Habilite la captura de datos modificados para las conexiones de origen en la API

Utilice la captura de datos modificados en las fuentes de Adobe Experience Platform para mantener los sistemas de origen y destino sincronizados en tiempo casi real.

Experience Platform admite actualmente copia de datos incremental, que transfiere periódicamente registros recién creados o actualizados del sistema de origen a los conjuntos de datos ingeridos. Este método se basa en una columna de marca de tiempo para realizar el seguimiento de los cambios, pero no detecta las eliminaciones, lo que puede provocar incoherencias en los datos a lo largo del tiempo.

Por el contrario, change data capture captura y aplica inserciones, actualizaciones y eliminaciones en tiempo casi real. Este completo seguimiento de cambios garantiza que los conjuntos de datos permanezcan totalmente alineados con el sistema de origen y proporciona un historial de cambios completo, más allá de lo que admite la copia incremental. Sin embargo, las operaciones de eliminación requieren una consideración especial, ya que afectan a todas las aplicaciones que utilizan los conjuntos de datos de destinatario.

Para cambiar la captura de datos en Experience Platform se requiere Data Mirror con esquemas basados en modelos (también denominados esquemas relacionales). Puede proporcionar datos de cambio a Data Mirror de dos formas:

Ambos enfoques requieren Data Mirror con esquemas basados en modelos para preservar las relaciones y hacer cumplir la exclusividad.

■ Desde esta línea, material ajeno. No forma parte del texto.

(** * puckfetcher: subscription update engine and cache reconciliation

    A shallow embedding of [puckfetcher/subscription.py] and
    [puckfetcher/config.py].  Python objects are records, dictionaries are
    finite maps, the deque is a list whose head is the left end, and every
    function that can raise returns its exception explicitly, together
    with the state it leaves behind where that state is looked at again.
    An attribute that one of the ways of building an object leaves out is
    marked as such, and reading it raises. *)

From Stdlib Require Import ZArith Lia Ascii.
From stdpp Require Import gmap strings list fin_maps pretty.

Local Open Scope Z_scope.

(** ** Python runtime conventions shared by both modules *)

Module py.

(** The exceptions the modelled code can raise. *)
Inductive exn :=
| IndexError
| TypeError
| AttributeError
| KeyError
| OtherError.

(** How a call ends: it returns, or an exception escapes from it. *)
Inductive outcome (A : Type) :=
| Return (a : A)
| Raise (e : exn).
Arguments Return {A} a.
Arguments Raise {A} e.

(** [l[i]] on a list: negative subscripts count from the right end and
    anything outside [-len, len) is an [IndexError] (here [None]). *)
Definition index {A : Type} (l : list A) (i : Z) : option A :=
  let n := Z.of_nat (length l) in
  if bool_decide (0 <= i < n) then l !! Z.to_nat i
  else if bool_decide (- n <= i < 0) then l !! Z.to_nat (n + i)
  else None.

(** An attribute of an object.  [__new__] makes an object that has no
    attributes at all; an attribute is there once something has assigned
    it, and reading one that is not raises [AttributeError]. *)
Inductive attr (A : Type) :=
| Unset
| Attr (a : A).
Arguments Unset {A}.
Arguments Attr {A} a.

Global Instance attr_eq_dec {A : Type} `{EqDecision A} : EqDecision (attr A).
Proof. solve_decision. Defined.

(** [obj.name]: reading an attribute. *)
Definition getattr {A : Type} (a : attr A) : outcome A :=
  match a with
  | Unset => Raise AttributeError
  | Attr v => Return v
  end.

(** Truthiness of an attribute that holds [None], [True] or [False]. *)
Definition truthy (b : option bool) : bool := default false b.

(** [s is None or s == ""]. *)
Definition none_or_empty (s : option string) : bool :=
  match s with
  | None => true
  | Some u => bool_decide (u = "")
  end.

(** Values that meet in [num not in queue]: the number asked for is an
    [int], what the deque holds are [(int, bool)] tuples. *)
Inductive obj :=
| Int (n : Z)
| Tuple (n : Z) (b : bool).

(** [==] between such values: an [int] never equals a tuple. *)
Definition eqb (x y : obj) : bool :=
  match x, y with
  | Int a, Int b => bool_decide (a = b)
  | Tuple a f, Tuple b g => bool_decide (a = b) && bool_decide (f = g)
  | _, _ => false
  end.

(** [x in seq]. *)
Definition contains (x : obj) (seq : list obj) : bool := existsb (eqb x) seq.

End py.

(** ** subscription.py *)

Module subscription.

Definition MAX_RECURSIVE_ATTEMPTS : Z := 10.

(** [class UpdateResult(Enum)]. *)
Inductive UpdateResult :=
| SUCCESS
| UNNEEDED
| FAILURE
| ATTEMPT_AGAIN.

Global Instance UpdateResult_eq_dec : EqDecision UpdateResult.
Proof. solve_decision. Defined.

(** One element of [feed_state.entries], as built by [load_rss_info]. *)
Record Entry := mkEntry {
  title : string;
  urls : list string
}.

(** [class _FeedState].  [entries_state_dict] maps a zero-based
    age-from-oldest index to its downloaded flag; [queue] holds
    [(one_based_index, overwrite)] with the left end first;
    [last_modified] is kept as an opaque timestamp. *)
Record _FeedState := mkFeedState {
  entries : list Entry;
  entries_state_dict : gmap Z bool;
  queue : list (Z * bool);
  last_modified : option Z;
  etag : option string;
  latest_entry_number : option Z;
  has_state : bool
}.

(** [_FeedState()] with no dictionary. *)
Definition empty_feed_state : _FeedState :=
  mkFeedState [] ∅ [] None None None false.

(** [class Subscription].  An attribute that can hold [None] is an
    [option].  The objects of the class are built in two ways, by
    [__init__] and by [decode_subscription], and each way leaves one
    attribute out: [__init__] never assigns [use_title_as_filename], and
    [decode_subscription] never assigns [_temp_url].  Every other attribute
    below is assigned by both.  The class has no attribute [original_url]
    and no method [update], the names under which [config.py] asks for the
    provided URL and for a change of name, URL and directory. *)
Record Subscription := mkSubscription {
  name : string;
  _current_url : option string;
  _provided_url : option string;
  _temp_url : py.attr (option string);
  directory : option string;
  download_backlog : option bool;
  backlog_limit : option Z;
  use_title_as_filename : py.attr (option bool);
  feed_state : _FeedState
}.

(** *** Attribute assignment *)

Definition set_entries (v : list Entry) (fs : _FeedState) : _FeedState :=
  mkFeedState v (entries_state_dict fs) (queue fs) (last_modified fs)
    (etag fs) (latest_entry_number fs) (has_state fs).

Definition set_entries_state_dict (v : gmap Z bool) (fs : _FeedState) : _FeedState :=
  mkFeedState (entries fs) v (queue fs) (last_modified fs)
    (etag fs) (latest_entry_number fs) (has_state fs).

Definition set_queue (v : list (Z * bool)) (fs : _FeedState) : _FeedState :=
  mkFeedState (entries fs) (entries_state_dict fs) v (last_modified fs)
    (etag fs) (latest_entry_number fs) (has_state fs).

Definition set_last_modified (v : option Z) (fs : _FeedState) : _FeedState :=
  mkFeedState (entries fs) (entries_state_dict fs) (queue fs) v
    (etag fs) (latest_entry_number fs) (has_state fs).

Definition set_etag (v : option string) (fs : _FeedState) : _FeedState :=
  mkFeedState (entries fs) (entries_state_dict fs) (queue fs) (last_modified fs)
    v (latest_entry_number fs) (has_state fs).

Definition set_latest_entry_number (v : option Z) (fs : _FeedState) : _FeedState :=
  mkFeedState (entries fs) (entries_state_dict fs) (queue fs) (last_modified fs)
    (etag fs) v (has_state fs).

Definition set_name (v : string) (s : Subscription) : Subscription :=
  mkSubscription v (_current_url s) (_provided_url s) (_temp_url s) (directory s)
    (download_backlog s) (backlog_limit s) (use_title_as_filename s) (feed_state s).

Definition set_current_url (v : option string) (s : Subscription) : Subscription :=
  mkSubscription (name s) v (_provided_url s) (_temp_url s) (directory s)
    (download_backlog s) (backlog_limit s) (use_title_as_filename s) (feed_state s).

Definition set_provided_url (v : option string) (s : Subscription) : Subscription :=
  mkSubscription (name s) (_current_url s) v (_temp_url s) (directory s)
    (download_backlog s) (backlog_limit s) (use_title_as_filename s) (feed_state s).

Definition set_temp_url (v : option string) (s : Subscription) : Subscription :=
  mkSubscription (name s) (_current_url s) (_provided_url s) (py.Attr v) (directory s)
    (download_backlog s) (backlog_limit s) (use_title_as_filename s) (feed_state s).

Definition set_directory (v : option string) (s : Subscription) : Subscription :=
  mkSubscription (name s) (_current_url s) (_provided_url s) (_temp_url s) v
    (download_backlog s) (backlog_limit s) (use_title_as_filename s) (feed_state s).

Definition set_download_backlog (v : option bool) (s : Subscription) : Subscription :=
  mkSubscription (name s) (_current_url s) (_provided_url s) (_temp_url s) (directory s)
    v (backlog_limit s) (use_title_as_filename s) (feed_state s).

Definition set_backlog_limit (v : option Z) (s : Subscription) : Subscription :=
  mkSubscription (name s) (_current_url s) (_provided_url s) (_temp_url s) (directory s)
    (download_backlog s) v (use_title_as_filename s) (feed_state s).

Definition set_use_title_as_filename (v : option bool) (s : Subscription) : Subscription :=
  mkSubscription (name s) (_current_url s) (_provided_url s) (_temp_url s) (directory s)
    (download_backlog s) (backlog_limit s) (py.Attr v) (feed_state s).

Definition set_feed_state (v : _FeedState) (s : Subscription) : Subscription :=
  mkSubscription (name s) (_current_url s) (_provided_url s) (_temp_url s) (directory s)
    (download_backlog s) (backlog_limit s) (use_title_as_filename s) v.

(** [self.feed_state.<attr> = ...]: assignment through the subscription. *)
Definition with_feed_state (f : _FeedState -> _FeedState) (s : Subscription) : Subscription :=
  set_feed_state (f (feed_state s)) s.

(** [Subscription(url, name, directory, download_backlog, backlog_limit)]
    once the constructor's checks have passed: [_temp_url] is [None], and
    [use_title_as_filename] is not assigned. *)
Definition new_subscription (url nm : string) (dir : option string)
    (backlog : bool) (limit : option Z) : Subscription :=
  mkSubscription nm (Some url) (Some url) (py.Attr None) dir (Some backlog) limit py.Unset
    empty_feed_state.

(** *** The file downloader *)

(** One call [self.downloader(url=url, dest=dest, overwrite=overwrite)]. *)
Record DownloadCall := mkDownloadCall {
  dl_url : string;
  dl_dest : string;
  dl_overwrite : bool
}.

(** What a download call does to its caller: it completes, the user
    interrupts it ([KeyboardInterrupt]), or another exception escapes. *)
Inductive DownloadOutcome :=
| Downloaded
| Interrupted
| Failed.

(** *** The feed parser *)

(** One entry of [parsed["entries"]]: its title and the [href] of each
    enclosure. *)
Record RawEntry := mkRawEntry {
  raw_title : string;
  raw_enclosures : list string
}.

(** What the code reads from a [feedparser.parse] result.  [None] in
    [p_status], [p_bozo], [p_etag] and [p_modified_parsed] means the key is
    not in the result. *)
Record Parsed := mkParsed {
  p_status : option Z;
  p_bozo : option Z;
  p_etag : option string;
  p_modified_parsed : option Z;
  p_href : string;
  p_entries : list RawEntry
}.

(** The arguments of one [feedparser.parse] call. *)
Record Request := mkRequest {
  req_url : option string;
  req_etag : option string;
  req_modified : option Z
}.

(** What [_feedparser_parse_with_options] returns: [(None, FAILURE)],
    [(None, UNNEEDED)] or [(parsed, SUCCESS)]. *)
Inductive ParseResult :=
| ParseFailure
| ParseUnneeded
| ParseSuccess (parsed : Parsed).

(** The two results of [attempt_update]: an [UpdateResult] handed on from
    [get_feed], or a plain [bool]. *)
Inductive UpdateReturn :=
| Result (r : UpdateResult)
| Bool (b : bool).

(** Modelled from the spec: [Util.max_clamp] is not part of the sources at
    hand; the backlog limit is clamped to
    [min(backlogLimit, totalEntries)]. *)
Definition max_clamp (val bound : Z) : Z := Z.min val bound.

(** [str(n)] for an [int]. *)
Definition str (n : Z) : string := pretty n.

(** A run of [n] zero digits. *)
Fixpoint zeros (n : nat) : string :=
  match n with
  | O => ""
  | S n => String "0"%char (zeros n)
  end.

(** [s.zfill(width)]: the padding goes after a leading sign. *)
Definition zfill (width : nat) (s : string) : string :=
  let pad := zeros (width - String.length s)%nat in
  match s with
  | String "-"%char rest => String "-"%char (pad +:+ rest)
  | String "+"%char rest => String "+"%char (pad +:+ rest)
  | _ => pad +:+ s
  end.

Section Methods.

(** The environment of a subscription.  [feedparser_parse] answers a
    request given the requests made before it, so a source may answer the
    same URL differently over time; [downloader] likewise.  [_get_dest]
    and [path_join] compute file names only; they stand for the names
    computed for a subscription that has what the computation reads,
    [use_title_as_filename] and a directory.  The [rate_limited] wrapper of
    [get_feed] delays the call and then makes it, so it is left out. *)
Variable feedparser_parse : list Request -> Request -> Parsed.
Variable downloader : list DownloadCall -> DownloadCall -> DownloadOutcome.
Variable _get_dest : Subscription -> string -> string -> option string -> string.
Variable path_join : option string -> string -> option string.
Lemma rstrip_slash_only (s : string) :
  exists n, s = MetaCli.rstrip_slash s +:+ Examples.replicate_char n "/".
Proof.
  induction s as [|c s [n IH]]; [exists 0%nat; reflexivity|]. simpl.
  destruct (MetaCli.rstrip_slash s) as [|c' kept].
  - change (EmptyString +:+ Examples.replicate_char n "/")
      with (Examples.replicate_char n "/") in IH.
    destruct (Ascii.eqb c "/") eqn:Hc.
    + apply Ascii.eqb_eq in Hc. subst c. exists (S n). rewrite IH at 1. reflexivity.
    + exists n. rewrite IH at 1. reflexivity.
  - exists n. rewrite IH at 1. reflexivity.
Qed.

Lemma length_append (a b : string) :
  String.length (a +:+ b) = (String.length a + String.length b)%nat.
Proof. induction a as [|c a IH]; simpl; [reflexivity|]. rewrite IH. reflexivity. Qed.

(** X12. The Supabase URL is stored without its trailing slashes and
    otherwise unchanged: what is stored never ends in a slash, storing it
    again changes nothing, and a URL given with one more trailing slash
    leads to the same request URL for a task. *)
Theorem X12_trailing_slashes_do_not_matter
    (supabase_url supabase_key task_id : string) :
  MetaCli.deliverable_url (MetaCli.init (supabase_url +:+ "/") supabase_key) task_id
  = MetaCli.deliverable_url (MetaCli.init supabase_url supabase_key) task_id /\
  MetaCli.supabase_url
    (MetaCli.init (MetaCli.supabase_url (MetaCli.init supabase_url supabase_key))
       supabase_key)
  = MetaCli.supabase_url (MetaCli.init supabase_url supabase_key) /\
  (forall t, MetaCli.supabase_url (MetaCli.init supabase_url supabase_key) <> t +:+ "/") /\
  exists n,
    supabase_url
    = MetaCli.supabase_url (MetaCli.init supabase_url supabase_key)
      +:+ Examples.replicate_char n "/".
Proof.
  unfold MetaCli.deliverable_url, MetaCli.init. simpl.
  split; [rewrite rstrip_slash_app; reflexivity|].
  split; [apply rstrip_slash_idem|].
  split; [|apply rstrip_slash_only].
  intros t Ht.
  pose proof (rstrip_slash_idem supabase_url) as Hidem.
  rewrite Ht, rstrip_slash_app in Hidem.
  pose proof (rstrip_slash_length t) as Hlen.
  rewrite Hidem, length_append in Hlen. simpl in Hlen. lia.
Qed.

(** ** The entry point of the Google script *)

Lemma google_main_unfold uuid_parses w host user agent cycle_id task_id brand_id
    timeout interval s :
  GoogleCli.main uuid_parses w host user agent cycle_id task_id brand_id timeout interval s =
    let self := Google.init host user agent cycle_id task_id brand_id timeout interval in
    if negb (Google.validate_inputs uuid_parses self) then Some (Ret 1, s)
    else if negb (connection_ok (w_ssh w (sshs s))) then
      Some (Ret 1, advance 0 1 [EvSsh (Google.ssh_target self) "echo CONNECTION_OK"] s)
    else
      Some (Ret (if exit_ok (w_ssh w (S (sshs s))) then 0 else 1),
            advance 0 2 [EvSsh (Google.ssh_target self) "echo CONNECTION_OK";
                         EvSsh (Google.ssh_target self) (Google.openclaw_run self)] s).
Proof.
  unfold GoogleCli.main, bind, ret. rewrite run_unfold. cbv zeta.
  destruct (negb (Google.validate_inputs _ _)); [reflexivity|].
  destruct (negb (connection_ok _)); reflexivity.
Qed.

(** X13. The Google script takes a timeout and a poll interval and uses
    neither beyond the check of the 60-second floor: two runs that differ
    only in a timeout of at least 60 seconds and in the poll interval do
    the same and exit alike. *)
Theorem X13_timeout_and_interval_are_only_validated
    (uuid_parses : string -> bool) (w : world)
    (host user agent cycle_id task_id brand_id : string)
    (timeout timeout' interval interval' : Z) (s : state) :
  60 <= timeout ->
  60 <= timeout' ->
  GoogleCli.main uuid_parses w host user agent cycle_id task_id brand_id timeout interval s
  = GoogleCli.main uuid_parses w host user agent cycle_id task_id brand_id timeout'
      interval' s.
Proof.
  intros Hfloor Hfloor'. rewrite !google_main_unfold. cbv zeta.
  unfold Google.validate_inputs, Google.ssh_target, Google.openclaw_run, Google.init. simpl.
  assert ((timeout <? 60) = false) as -> by (apply Z.ltb_ge; lia).
  assert ((timeout' <? 60) = false) as -> by (apply Z.ltb_ge; lia).
  reflexivity.
Qed.

Lemma X13_timeout_and_interval_witness :
  GoogleCli.main Google.canonical_uuid Examples.w_google_ok "192.168.1.100" "agent-runner"
    "data-placement" Examples.uuid_a Examples.uuid_b Examples.uuid_c 1800 30 initial
  = GoogleCli.main Google.canonical_uuid Examples.w_google_ok "192.168.1.100" "agent-runner"
      "data-placement" Examples.uuid_a Examples.uuid_b Examples.uuid_c 60 1 initial.
Proof.
  apply (X13_timeout_and_interval_are_only_validated Google.canonical_uuid
           Examples.w_google_ok "192.168.1.100" "agent-runner" "data-placement"
           Examples.uuid_a Examples.uuid_b Examples.uuid_c 1800 60 30 1 initial); lia.
Defined.

Lemma AGENT_NAMES_full_is_no_key (agent full : string) :
  Google.AGENT_NAMES !! agent = Some full -> Google.AGENT_NAMES !! full = None.
Proof.
  unfold Google.AGENT_NAMES at 1. simpl. intros H.
  repeat (rewrite lookup_insert in H; case_decide;
          [simplify_eq; vm_compute; reflexivity|]).
  rewrite lookup_empty in H. discriminate.
Qed.

(** X14. A short agent name and the full name it stands for are
    interchangeable on the command line of the Google script: both runs
    send the same remote command and exit alike. *)
Theorem X14_short_and_full_name_agree
    (uuid_parses : string -> bool) (w : world)
    (host user agent full cycle_id task_id brand_id : string)
    (timeout interval : Z) (s : state) :
  Google.AGENT_NAMES !! agent = Some full ->
  Google.openclaw_run
    (Google.init host user full cycle_id task_id brand_id timeout interval)
  = Google.openclaw_run
      (Google.init host user agent cycle_id task_id brand_id timeout interval) /\
  GoogleCli.main uuid_parses w host user full cycle_id task_id brand_id timeout interval s
  = GoogleCli.main uuid_parses w host user agent cycle_id task_id brand_id timeout interval s.
Proof.
  intros Hshort. pose proof (AGENT_NAMES_full_is_no_key agent full Hshort) as Hfull.
  rewrite !google_main_unfold. cbv zeta.
  unfold Google.validate_inputs, Google.ssh_target, Google.openclaw_run, Google.init. simpl.
  rewrite Hshort, Hfull. split; reflexivity.
Qed.

Lemma X14_short_and_full_name_witness :
  Google.openclaw_run
    (Google.init "192.168.1.100" "agent-runner" "google-ads-data-placement-analyst"
       Examples.uuid_a Examples.uuid_b Examples.uuid_c 1800 30)
  = Google.openclaw_run
      (Google.init "192.168.1.100" "agent-runner" "data-placement"
         Examples.uuid_a Examples.uuid_b Examples.uuid_c 1800 30) /\
  GoogleCli.main Google.canonical_uuid Examples.w_google_ok "192.168.1.100" "agent-runner"
    "google-ads-data-placement-analyst" Examples.uuid_a Examples.uuid_b Examples.uuid_c
    1800 30 initial
  = GoogleCli.main Google.canonical_uuid Examples.w_google_ok "192.168.1.100" "agent-runner"
      "data-placement" Examples.uuid_a Examples.uuid_b Examples.uuid_c 1800 30 initial.
Proof.
  apply (X14_short_and_full_name_agree Google.canonical_uuid Examples.w_google_ok
           "192.168.1.100" "agent-runner" "data-placement"
           "google-ads-data-placement-analyst" Examples.uuid_a Examples.uuid_b
           Examples.uuid_c 1800 30 initial).
  vm_compute. reflexivity.
Defined.

(** X15. The Google script exits 0 exactly when validation passes, the
    connection test succeeds and the trigger ssh returns 0, and exits 1
    otherwise. It runs ssh not at all when validation fails, once when the
    connection test fails and twice otherwise, and it never reads or writes
    the task record. *)
Theorem X15_google_exit_code
    (uuid_parses : string -> bool) (w : world)
    (host user agent cycle_id task_id brand_id : string)
    (timeout interval : Z) (s : state) :
  exists code s',
    GoogleCli.main uuid_parses w host user agent cycle_id task_id brand_id timeout interval s
    = Some (Ret code, s') /\
    (code = 0 \/ code = 1) /\
    (code = 0 <->
     Google.validate_inputs uuid_parses
       (Google.init host user agent cycle_id task_id brand_id timeout interval) = true /\
     connection_ok (w_ssh w (sshs s)) = true /\
     exit_ok (w_ssh w (S (sshs s))) = true) /\
    gets s' = gets s /\
    (exists tr, trace s' = (trace s ++ tr)%list /\ forallb is_trigger tr = true) /\
    sshs s' = (sshs s +
               if Google.validate_inputs uuid_parses
                    (Google.init host user agent cycle_id task_id brand_id timeout interval)
               then if connection_ok (w_ssh w (sshs s)) then 2 else 1
               else 0)%nat.
Proof.
  rewrite google_main_unfold. cbv zeta.
  destruct (Google.validate_inputs _ _); simpl.
  - destruct (connection_ok (w_ssh w (sshs s))); simpl.
    + destruct (exit_ok (w_ssh w (S (sshs s)))); eexists; eexists;
        (split; [reflexivity|]); simpl.
      * split; [auto|]. split; [tauto|]. split; [reflexivity|]. split; [|reflexivity].
        eexists. split; reflexivity.
      * split; [auto|]. split; [split; [discriminate|intros (_ & _ & ?); discriminate]|].
        split; [reflexivity|]. split; [|reflexivity]. eexists. split; reflexivity.
    + eexists. eexists. split; [reflexivity|]. simpl.
      split; [auto|]. split; [split; [discriminate|intros (_ & ? & _); discriminate]|].
      split; [reflexivity|]. split; [|reflexivity]. eexists. split; reflexivity.
  - eexists. eexists. split; [reflexivity|].
    split; [auto|]. split; [split; [discriminate|intros (? & _); discriminate]|].
    split; [reflexivity|]. split; [|lia]. exists []. rewrite app_nil_r. split; reflexivity.
Qed.
Lemma ascii_children_draws h rec all compact : forall ks mids result,
  Forall (fun k => forall char2, exists lines mid,
            rec (shape_root k) char2 = Ok (lines, mid) ∧ draws h compact k lines mid) ks ->
  exists M R,
    ascii_children rec all (map shape_root ks) compact (mids, result)
      = Ok (mids ++ M, result ++ R) ∧
    length M = length ks ∧
    length R = ascii_step compact * length (ks ≫= shown_leaves h) ∧
    (ks ≠ [] -> 0 < length (ks ≫= shown_leaves h)) ∧
    Forall (fun x => length result <= x ∧
                     x + ascii_sep compact < length result + length R) M ∧
    (forall (x0 : nat) M' y, M = x0 :: M' -> last M = Some y -> x0 <= y) ∧
    (forall i leaf, (ks ≫= shown_leaves h) !! i = Some leaf ->
       exists pre, R !! (ascii_step compact * i) = Some (pre +:+ "-" +:+ name_of h leaf)).
Proof.
  induction ks as [| k ks IH]; intros mids result Hks.
  - exists [], []. simpl. rewrite !app_nil_r. split_and!; try done; lia.
  - apply Forall_cons in Hks as [Hk Hks]. cbn [map ascii_children].
    destruct (Hk (if decide (Some (shape_root k) = head all) then "/"
                  else if decide (Some (shape_root k) = last all) then "\" else "-"))
      as (lines & mid & -> & Hmid & Hpos & Hlen & Hcontent).
    cbn [mbind result_bind].
    set (sepl := if compact then [] else [EmptyString]).
    assert (Hsepl : length sepl = ascii_sep compact) by (unfold sepl; by destruct compact).
    assert (Hres : (if compact then result ++ lines else (result ++ lines) ++ [EmptyString])
                   = result ++ lines ++ sepl).
    { unfold sepl. destruct compact; [by rewrite app_nil_r | by rewrite <- app_assoc]. }
    rewrite Hres.
    destruct (IH (mids ++ [mid + length result]) (result ++ lines ++ sepl) Hks)
      as (M & R & -> & HlM & HlR & _ & Hbound & _ & HR).
    exists ((mid + length result) :: M), (lines ++ sepl ++ R).
    assert (HlenR : length (lines ++ sepl ++ R)
                    = ascii_step compact * length ((k :: ks) ≫= shown_leaves h)).
    { rewrite bind_cons, !length_app, Hsepl, HlR. lia. }
    split_and!.
    + by rewrite <- !app_assoc.
    + simpl. by rewrite HlM.
    + done.
    + intros _. rewrite bind_cons, length_app. lia.
    + constructor.
      * rewrite !length_app, Hsepl. lia.
      * eapply Forall_impl; [exact Hbound |]. intros x. cbn beta.
        rewrite !length_app, Hsepl. lia.
    + intros x0 M' y [= <- <-] Hlast. destruct M as [| x1 M]; [by injection Hlast as <- |].
      rewrite last_cons_cons in Hlast. apply last_Some_elem_of in Hlast.
      rewrite Forall_forall in Hbound. apply Hbound in Hlast.
      rewrite !length_app, Hsepl in Hlast. lia.
    + intros i leaf. rewrite bind_cons. intros Hi.
      apply lookup_app_Some in Hi as [Hi | [Hge Hi]].
      * destruct (Hcontent i leaf Hi) as [pre Hpre]. exists pre.
        by apply lookup_app_l_Some.
      * destruct (HR _ leaf Hi) as [pre Hpre]. exists pre.
        assert (Hidx : ascii_step compact * i
                       = length (lines ++ sepl)
                         + ascii_step compact * (i - length (shown_leaves h k))).
        { rewrite length_app, Hsepl. clear -Hlen Hge.
          unfold ascii_step, ascii_sep in *. destruct compact; lia. }
        set (j := ascii_step compact * (i - length (shown_leaves h k))) in *.
        rewrite app_assoc, Hidx, lookup_app_r by lia.
        rewrite <- Hpre. f_equal. lia.
Qed.


Lemma str_last_prefix p : p = PAD ∨ p = PA +:+ "|" -> exists lc, str_last p = Ok lc.
Proof. intros [-> | ->]; eexists; reflexivity. Qed.
(** * The training engine of [skqulacs.qnn.classifier.QNNClassifier]

    A shallow embedding of [src/skqulacs/qnn/classifier.py] and the
    properties of its cost function, gradient, decoder and Adam driver.

    Conventions of the embedding:
    - numpy [float64] values are real numbers ([R]): arithmetic is exact
      and [v ** 0.5] is [sqrt v]; rounding, overflow, [inf] and [nan] are
      outside the model;
    - [np.exp] and [np.log] belong to numpy, not to the sources: they are
      the two functions of a [Numpy] instance, [exp] and [ln] in exact
      arithmetic;
    - integer targets (raw labels and one-hot bits) are [Z];
    - Python lists and numpy arrays are [list]s, read with [!!] and
      written with [<[i:=v]>]; an access out of range raises [IndexError];
    - exceptions are the [Raise] results of the [res] type;
    - the circuit is the only mutable object: every method that touches
      it is a function from the circuit before the call to a result and
      the circuit after the call. *)

From Stdlib Require Import Reals Lra Lia ZArith String.
From stdpp Require Import base list.

Open Scope R_scope.

(** ** Python results and loops *)

Inductive exn : Set :=
| NotImplementedError
| IndexError
| ZeroDivisionError
| TypeError
| ValueError.

Inductive res (A : Type) : Type :=
| Ok (a : A)
| Raise (e : exn).

Arguments Ok {A} a.
Arguments Raise {A} e.

Definition bind {A B : Type} (m : res A) (k : A -> res B) : res B :=
  match m with
  | Ok a => k a
  | Raise e => Raise e
  end.

Notation "'let*' x ':=' m 'in' k" := (bind m (fun x => k))
  (at level 10, x name, m at level 100, k at level 200).

(** [l[i]] on a Python list or a numpy array, for [i >= 0]. *)
Definition idx {A : Type} (l : list A) (i : nat) : res A :=
  match l !! i with
  | Some v => Ok v
  | None => Raise IndexError
  end.

(** [range(n)]. *)
Definition range (n : nat) : list nat := seq 0 n.

(** [for a in l: s = body(a, s)], stopping at the first exception. *)
Fixpoint for_ {A S : Type} (l : list A) (body : A -> S -> res S) (s : S) : res S :=
  match l with
  | [] => Ok s
  | a :: l' =>
      match body a s with
      | Ok s' => for_ l' body s'
      | Raise e => Raise e
      end
  end.

(** [l[a : a + n]]: a slice is cut at the end of the list. *)
Definition slice {A : Type} (l : list A) (a n : nat) : list A := take n (drop a l).

(** [range(0, stop, 5)] for a Python integer [stop]. *)
Definition range_by5 (stop : Z) : list nat :=
  map (fun i => (5 * i)%nat) (seq 0 (Z.to_nat ((stop + 4) / 5))).

(** [a % n] for non-negative [a]. *)
Definition pymod (a n : nat) : res nat :=
  if (n =? 0)%nat then Raise ZeroDivisionError else Ok (a mod n)%nat.

(** ** numpy vectors *)

Definition vdiv (v : list R) (a : R) : list R := map (fun x => x / a) v.

Definition zeros (n : nat) : list R := replicate n 0.

(** [np.dot(u, v)] of two vectors of one length. *)
Definition dot (u v : list R) : R :=
  foldr Rplus 0 (zip_with Rmult u v).

(** [u op v] with numpy's broadcasting of one-dimensional arrays: equal
    lengths, or one side of length 1. *)
Definition vop (op : R -> R -> R) (u v : list R) : res (list R) :=
  if (length u =? length v)%nat then Ok (zip_with op u v)
  else match u, v with
       | [a], _ => Ok (map (op a) v)
       | _, [b] => Ok (map (fun x => op x b) u)
       | _, _ => Raise ValueError
       end.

Data Mirror con esquemas basados en modelos

AVAILABILITY
Data Mirror y los esquemas basados en modelos están disponibles para los titulares de licencias de campañas orquestadas de Adobe Journey Optimizer. También están disponibles como una versión limitada para los usuarios de Customer Journey Analytics, según su licencia y la habilitación de características. Póngase en contacto con su representante de Adobe para obtener acceso.
NOTE
Usuarios de campañas orquestadas: Use las capacidades de Data Mirror descritas en este documento para trabajar con datos de clientes que mantengan integridad referencial. Incluso si el origen no utiliza el formato de captura de datos modificados, Data Mirror admite funciones relacionales como la aplicación de claves principales, actualizaciones en el nivel de registro y relaciones de esquema. Estas funciones garantizan un modelado de datos coherente y fiable en todos los conjuntos de datos conectados.

Data Mirror utiliza esquemas basados en modelos para ampliar la captura de datos modificados y habilitar funciones avanzadas de sincronización de bases de datos. Para obtener una descripción general de Data Mirror, consulte Información general de Data Mirror.

Los esquemas basados en modelos extienden Experience Platform para aplicar la exclusividad de clave principal, realizar un seguimiento de los cambios de nivel de fila y definir relaciones de nivel de esquema. Con la captura de datos modificados, aplican inserciones, actualizaciones y eliminaciones directamente en el lago de datos, lo que reduce la necesidad de Extraer, Transformar, Cargar (ETL) o reconciliación manual.

Consulte Información general sobre esquemas basados en modelos para obtener más información.

Requisitos de esquema basados en modelos para la captura de datos modificados

Antes de utilizar un esquema basado en modelos con captura de datos modificados, configure los siguientes identificadores:

  • Identifique de forma exclusiva cada registro con una clave principal.
  • Aplicar actualizaciones en secuencia utilizando un identificador de versión.
  • Para los esquemas de series temporales, añada un identificador de marca de tiempo.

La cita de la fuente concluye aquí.